Al-Murphy / MungeSumstats

Rapid standardisation and quality control of GWAS or QTL summary statistics
https://doi.org/doi:10.18129/B9.bioc.MungeSumstats
75 stars 15 forks source link

Fix GitHub Action #170

Open bschilder opened 1 year ago

bschilder commented 1 year ago

https://github.com/neurogenomics/MungeSumstats/actions/runs/6652926537/job/18077848264

It seems therworkflows GHA is failing due to the inability get some some resource files:

The downloaded binary packages are in
    /var/folders/3s/vfzpb5r51gs6y328rmlgzm7c0000gn/T//RtmpokJdJw/downloaded_packages
── R CMD build ─────────────────────────────────────────────────────────────────
* checking for file ‘.../DESCRIPTION’ ... OK
* preparing ‘MungeSumstats’:
* checking DESCRIPTION meta-information ... OK
* installing the package to build vignettes
* creating vignettes ... ERROR
Error: --- re-building ‘docker.Rmd’ using rmarkdown
--- finished re-building ‘docker.Rmd’
--- re-building ‘MungeSumstats.Rmd’ using rmarkdown
trying URL 'ftp://ftp.ensembl.org/pub/assembly_mapping/homo_sapiens/GRCh37_to_GRCh38.chain.gz'
Content type 'unknown' length 285250 bytes (278 KB)
==================================================
Quitting from lines 660-675 [unnamed-chunk-13] (MungeSumstats.Rmd)
Error: Error: processing vignette 'MungeSumstats.Rmd' failed with diagnostics:
No such file or directory: '/var/folders/3s/vfzpb5r51gs6y328rmm7c0000gn/T//RtmpK6ONEL/file2c69376a9483eduAttainOkbay_standardised.tsv'. Unable to create new file for writing (it does not exist already). Do you have permission to write here, is there space on the disk and does the path exist?
--- failed re-building ‘MungeSumstats.Rmd’
--- re-building ‘OpenGWAS.Rmd’ using rmarkdown
--- finished re-building ‘OpenGWAS.Rmd’
SUMMARY: processing the following file failed:
  ‘MungeSumstats.Rmd’
Error: Error: Vignette re-building failed.
Execution halted
Error: Error in proc$get_built_file() : Build process failed
Calls: <Anonymous> ... build_package -> with_envvar -> force -> <Anonymous>
Execution halted
Error: Process completed with exit code 1.
Run actions/upload-artifact@v3
Warning: No files were found with the provided path: check. No artifacts will be uploaded.

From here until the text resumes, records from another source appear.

(** [sched] hands the CPU over only when the process holds [ptable.lock]
    and no other lock, and is not RUNNING any more; in every other case it
    panics, and its last check ("sched interruptible") never fires. *)
Theorem sched_discipline s i p :
  locks_ok s → c_proc (k_cpu s) = Some i → k_procs s !! i = Some p →
  (∀ s' k, sched s = Switch s' k →
     LPtable ∈ k_held s ∧ ncli (k_cpu s) = 1 ∧ k_held s' = [LPtable] ∧
     p_state p ≠ RUNNING ∧ if_flag (k_cpu s') = false ∧ k_procs s' = k_procs s) ∧
  (∀ a s', sched s ≠ Done a s') ∧ (∀ w, sched s ≠ Fault w) ∧
  (∀ s', sched s ≠ Panic "sched interruptible" s').
Proof.
  intros Hl Hi Hp. rewrite (sched_run s i p Hl Hi Hp).
  destruct (Z.eqb_spec (ncli (k_cpu s)) 1), (decide (LPtable ∈ k_held s)) as [Hin |];
    rewrite ?bool_decide_eq_true_2, ?bool_decide_eq_false_2 by done;
    repeat case_bool_decide;
    (split_and!; [intros s' k Hs'; simplify_eq | done | done | done]).
  destruct Hl as [Hc Hlen]. split_and!; try done.
  - change (k_held (ksync s)) with (k_held s).
    destruct (k_held s) as [| x [| y h]]; cbn in *; [by apply elem_of_nil in Hin | | lia].
    by apply list_elem_of_singleton in Hin as <-.
  - apply Hc. lia.
Qed.

Definition asleep (ch : chan) (p : proc) : proc :=
  p <| p_chan := Some ch |> <| p_state := SLEEPING |>.

(** The caller holds exactly the spin lock [lk]. *)
Record holds_only (lk : lockid) (s : kst) : Prop := {
  ho_held : k_held s = [lk];
  ho_ncli : ncli (k_cpu s) = 1;
  ho_if : if_flag (k_cpu s) = false }.

Lemma holds_only_push l s :
  holds_only l s →
  let c := (k_cpu s) <| ncli := 0 |> <| if_flag := intena (k_cpu s) |> in
  cpu_ok c ∧ k_cpu s = push_cpu c.
Proof.
  intros [_ Hn Hif]. split; [split; cbn; lia |].
  destruct (k_cpu s); cbn in *. by subst.
Qed.
Lemma holds_only_release l s :
  holds_only l s →
  release l s = Done tt (s <| k_cpu ::= λ c,
    c <| ncli := 0 |> <| if_flag := intena c |> |> <| k_held := [] |>).
Proof.
  intros Hl. destruct (holds_only_push _ _ Hl) as [Hc Hp].
  rewrite (release_run _ _ _ [] Hc Hp (ho_held _ _ Hl)); [done | set_solver].
Qed.
Lemma holds_only_acquire l s :
  ncli (k_cpu s) = 0 → k_held s = [] → holds_only l (locked l s).
Proof. intros Hn Hh. by split; cbn; rewrite ?Hn, ?Hh. Qed.

(** The second half of [sleep]. *)
Lemma sleep_resume i lk b s p :
  holds_only LPtable s → k_procs s !! i = Some p →
  ∃ s', (upd_cpu (λ c, c <| intena := b |>);;
    upd_proc i (λ p, p <| p_chan := None |>);;
    mwhen (negb (bool_decide (lk = LPtable))) (release LPtable;; acquire lk)) s = Done tt s' ∧
    holds_only lk s' ∧
    s' = s <| k_cpu := (k_cpu s') <| c_proc := c_proc (k_cpu s) |> |> <| k_held := [lk] |>
           <| k_procs ::= <[i := p <| p_chan := None |>]> |>.
Proof.
  intros Hh Hp. unfold upd_cpu. rewrite bind_modify. erewrite upd_proc_bind by exact Hp.
  case_bool_decide as Hlk; cbn [negb mwhen].
  - subst lk. eexists. split; [done |]. destruct Hh. split; [by split |].
    kst_eq. done.
  - erewrite bind_done by (apply holds_only_release; destruct Hh; by split).
    destruct Hh as [Hheld Hn Hif].
    rewrite acquire_run; [| split; cbn; lia | cbn; set_solver].
    eexists. split; [done |]. split; [by apply holds_only_acquire |].
    unfold locked. kst_eq.
Qed.

Lemma sleep_run ch lk s i p :
  holds_only lk s → c_proc (k_cpu s) = Some i → k_procs s !! i = Some p →
  ∃ s1 k, sleep ch lk s = Switch s1 k ∧ holds_only LPtable s1 ∧
    s1 = s <| k_cpu := k_cpu s1 |> <| k_held := [LPtable] |>
           <| k_procs ::= <[i := asleep ch p]> |> ∧
    ∀ s2 p2, holds_only LPtable s2 → k_procs s2 !! i = Some p2 →
      ∃ s3, k s2 = Done tt s3 ∧ holds_only lk s3 ∧
        s3 = s2 <| k_cpu := (k_cpu s3) <| c_proc := c_proc (k_cpu s2) |> |> <| k_held := [lk] |>
                <| k_procs ::= <[i := p2 <| p_chan := None |>]> |>.
Proof.
  intros [Hh Hn Hif] Hi Hp.
  assert (Hc : cpu_ok (k_cpu s)) by (split; [lia | done]).
  unfold sleep, sleep_at. rewrite myproc_bind by done. rewrite Hi.
  pose proof (lookup_lt_Some _ _ _ Hp) as Hlen.
  set (rest := upd_proc i (λ p, p <| p_chan := None |>);;
    mwhen (negb (bool_decide (lk = LPtable))) (release LPtable;; acquire lk)).
  assert (Hfin : ∀ st, holds_only LPtable st → c_proc (k_cpu st) = Some i →
    k_procs st = k_procs s →
    ∃ b, (upd_proc i (λ p, p <| p_chan := Some ch |>);;
     upd_proc i (λ p, p <| p_state := SLEEPING |>);; sched;; rest) st =
    Switch (ksync (st <| k_procs ::= <[i := asleep ch p]> |>))
      (λ s', (upd_cpu (λ c, c <| intena := b |>);; rest) s')).
  { intros st [Hh' Hn' Hif'] Hi' Hps. eexists.
    erewrite upd_proc_bind by (by rewrite Hps).
    erewrite upd_proc_bind by (cbn; rewrite Hps; by apply list_lookup_insert_eq).
    set (st' := set k_procs _ (set k_procs _ st)).
    assert (Hst : st' = st <| k_procs ::= <[i := asleep ch p]> |>).
    { unfold st'. kst_eq. by rewrite list_insert_insert_eq. }
    erewrite bind_switch; [reflexivity |]. rewrite Hst.
    erewrite (sched_run _ i (asleep ch p)).
    - rewrite bool_decide_eq_true_2 by (cbn; rewrite Hh'; left).
      change (ncli (k_cpu (st <| k_procs ::= <[i:=asleep ch p]> |>))) with (ncli (k_cpu st)).
      rewrite Hn'. done.
    - split; [split; cbn; [lia | done] |]. cbn. rewrite Hh', Hn'. cbn. lia.
    - done.
    - cbn. apply list_lookup_insert_eq. by rewrite Hps. }
  pose proof (λ b, sleep_resume i lk b) as Hres. fold rest in Hres. clearbody rest.
  case_bool_decide as Hlk; cbn [negb mwhen].
  - subst lk. rewrite bind_ret.
    destruct (Hfin (ksync s)) as [b ->]; [by split | done | done |].
    do 2 eexists. split; [done |]. split; [by split |]. split; [unfold ksync; kst_eq; done |].
    intros s2 p2 H2 Hp2. by apply Hres.
  - rewrite !bind_assoc, acquire_bind; [| by apply sync_cpu_ok |].
    2: { cbn. rewrite Hh, list_elem_of_singleton. done. }
    rewrite bind_ret, !bind_assoc.
    rewrite (bind_done _ _ _ _ _ (release_in lk (locked LPtable (ksync s)) (k_cpu (ksync s))
      ltac:(by apply sync_cpu_ok) eq_refl ltac:(cbn; rewrite Hh; set_solver))).
    assert (Hf : filter (λ x, x ≠ lk) (k_held (locked LPtable (ksync s))) = [LPtable]).
    { change (k_held (locked LPtable (ksync s))) with (LPtable :: k_held s).
      by rewrite Hh, filter_cons_True, filter_cons_False by (tauto || congruence). }
    rewrite Hf, bind_ret. destruct (Hfin ((locked LPtable (ksync s)) <| k_cpu := sync_cpu (k_cpu (ksync s)) |>
      <| k_held := [LPtable] |>)) as [b ->];
      [split; [done | exact Hn | exact Hif] | exact Hi | done |].
    do 2 eexists. split; [done |].
    split; [split; [done | exact Hn | exact Hif] |].
    split; [unfold ksync, locked; kst_eq |].
    intros s2 p2 H2 Hp2. by apply Hres.
Qed.
(* ===== verification/Pagetable.v ===== *)
(** * vm.c, specified: page tables as finite maps

    [pt_ok m d T]: the page directory at [d] has, in memory [m], exactly the
    page tables [T] (a map from directory indices to the tables' addresses).
    [pte_of m T va] is the entry that governs [va], 0 when there is no table. *)
From S2P Require Import Prelude Mmu Cstring Kstate Spinlock Kalloc Proc Vm.

(** ** Entries *)
Lemma pte_add x f : page_aligned x → 0 ≤ f < PGSIZE → Z.lor x f = x + f.
Proof. intros Hx Hf. by apply (lor_disjoint_add x f 12). Qed.
(** Reading the flag bits [b] out of an entry. *)
Lemma pte_land x f b : page_aligned x → 0 ≤ b < PGSIZE → Z.land (Z.lor x f) b = Z.land f b.
Proof. intros Hx Hb. by rewrite Z.land_lor_distr_l, (land_disjoint x b 12) by done. Qed.
Lemma pte_addr x f :
  page_aligned x → is_u32 x → 0 ≤ f < PGSIZE → x + PGSIZE ≤ 4294967296 →
  PTE_ADDR (Z.lor x f) = x ∧ is_u32 (Z.lor x f).
Proof.
  unfold page_aligned. intros Hx Hu Hf Hm. rewrite (pte_add x f Hx Hf), PTE_ADDR_spec.
  unfold PGSIZE, is_u32 in *. rewrite u32_id by (unfold is_u32; lia). split; [zlia | lia].
Qed.

(** The entry [pa | perm | PTE_P]. *)
Definition entry (pa perm : Z) : Z := Z.lor (Z.lor pa perm) PTE_P.
Lemma entry_flags pa perm : entry pa perm = Z.lor pa (Z.lor perm PTE_P).
Proof. unfold entry. by rewrite Z.lor_assoc. Qed.
Lemma lor_small a b n : 0 ≤ n → 0 ≤ a < 2 ^ n → 0 ≤ b < 2 ^ n → 0 ≤ Z.lor a b < 2 ^ n.
Proof.
  intros Hn Ha Hb. split; [apply Z.lor_nonneg; lia |].
  rewrite <- (Z.mod_small a (2 ^ n)), <- (Z.mod_small b (2 ^ n)) by done.
  rewrite <- !Z.land_ones, <- Z.land_lor_distr_l, Z.land_ones by done.
  apply Z.mod_pos_bound. lia.
Qed.
Lemma entry_present pa perm : page_aligned pa → Z.land (entry pa perm) PTE_P ≠ 0.
Proof.
  intros Hp. rewrite entry_flags, pte_land by (done || (unfold PTE_P, PGSIZE; lia)).
  rewrite Z.land_lor_distr_l. intros H. apply Z.lor_eq_0_iff in H as [_ H]. done.
Qed.
Lemma entry_addr pa perm :
  page_aligned pa → is_u32 pa → 0 ≤ perm < PGSIZE → pa + PGSIZE ≤ 4294967296 →
  PTE_ADDR (entry pa perm) = pa ∧ is_u32 (entry pa perm).
Proof.
  intros. rewrite entry_flags. apply pte_addr; try done.
  apply (lor_small _ _ 12); [lia | done | unfold PTE_P; lia].
Qed.

(** Two addresses with the same indices are in the same page. *)
Lemma same_page va va' :
  is_u32 va → is_u32 va' → PDX va = PDX va' → PTX va = PTX va' → va / PGSIZE = va' / PGSIZE.
Proof.
  intros Hv Hv'. rewrite !PDX_spec, !PTX_spec, !u32_id by done. unfold PGSIZE. intros. zlia.
Qed.
Lemma PDX_range va : 0 ≤ PDX va < 1024.
Proof. rewrite PDX_spec. pose proof (u32_range va). zlia. Qed.
Lemma PTX_range va : 0 ≤ PTX va < 1024.
Proof. rewrite PTX_spec. unfold PGSIZE. zlia. Qed.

This could be due to one or more of the following:

bschilder commented 1 year ago

Actually, it may be more related to this part:

Error: Error: processing vignette 'MungeSumstats.Rmd' failed with diagnostics:
No such file or directory: '/var/folders/3s/vfzpb5r51gs6y328rmm7c0000gn/T//RtmpK6ONEL/file2c69376a9483eduAttainOkbay_standardised.tsv'. Unable to create new file for writing (it does not exist already). Do you have permission to write here, is there space on the disk and does the path exist?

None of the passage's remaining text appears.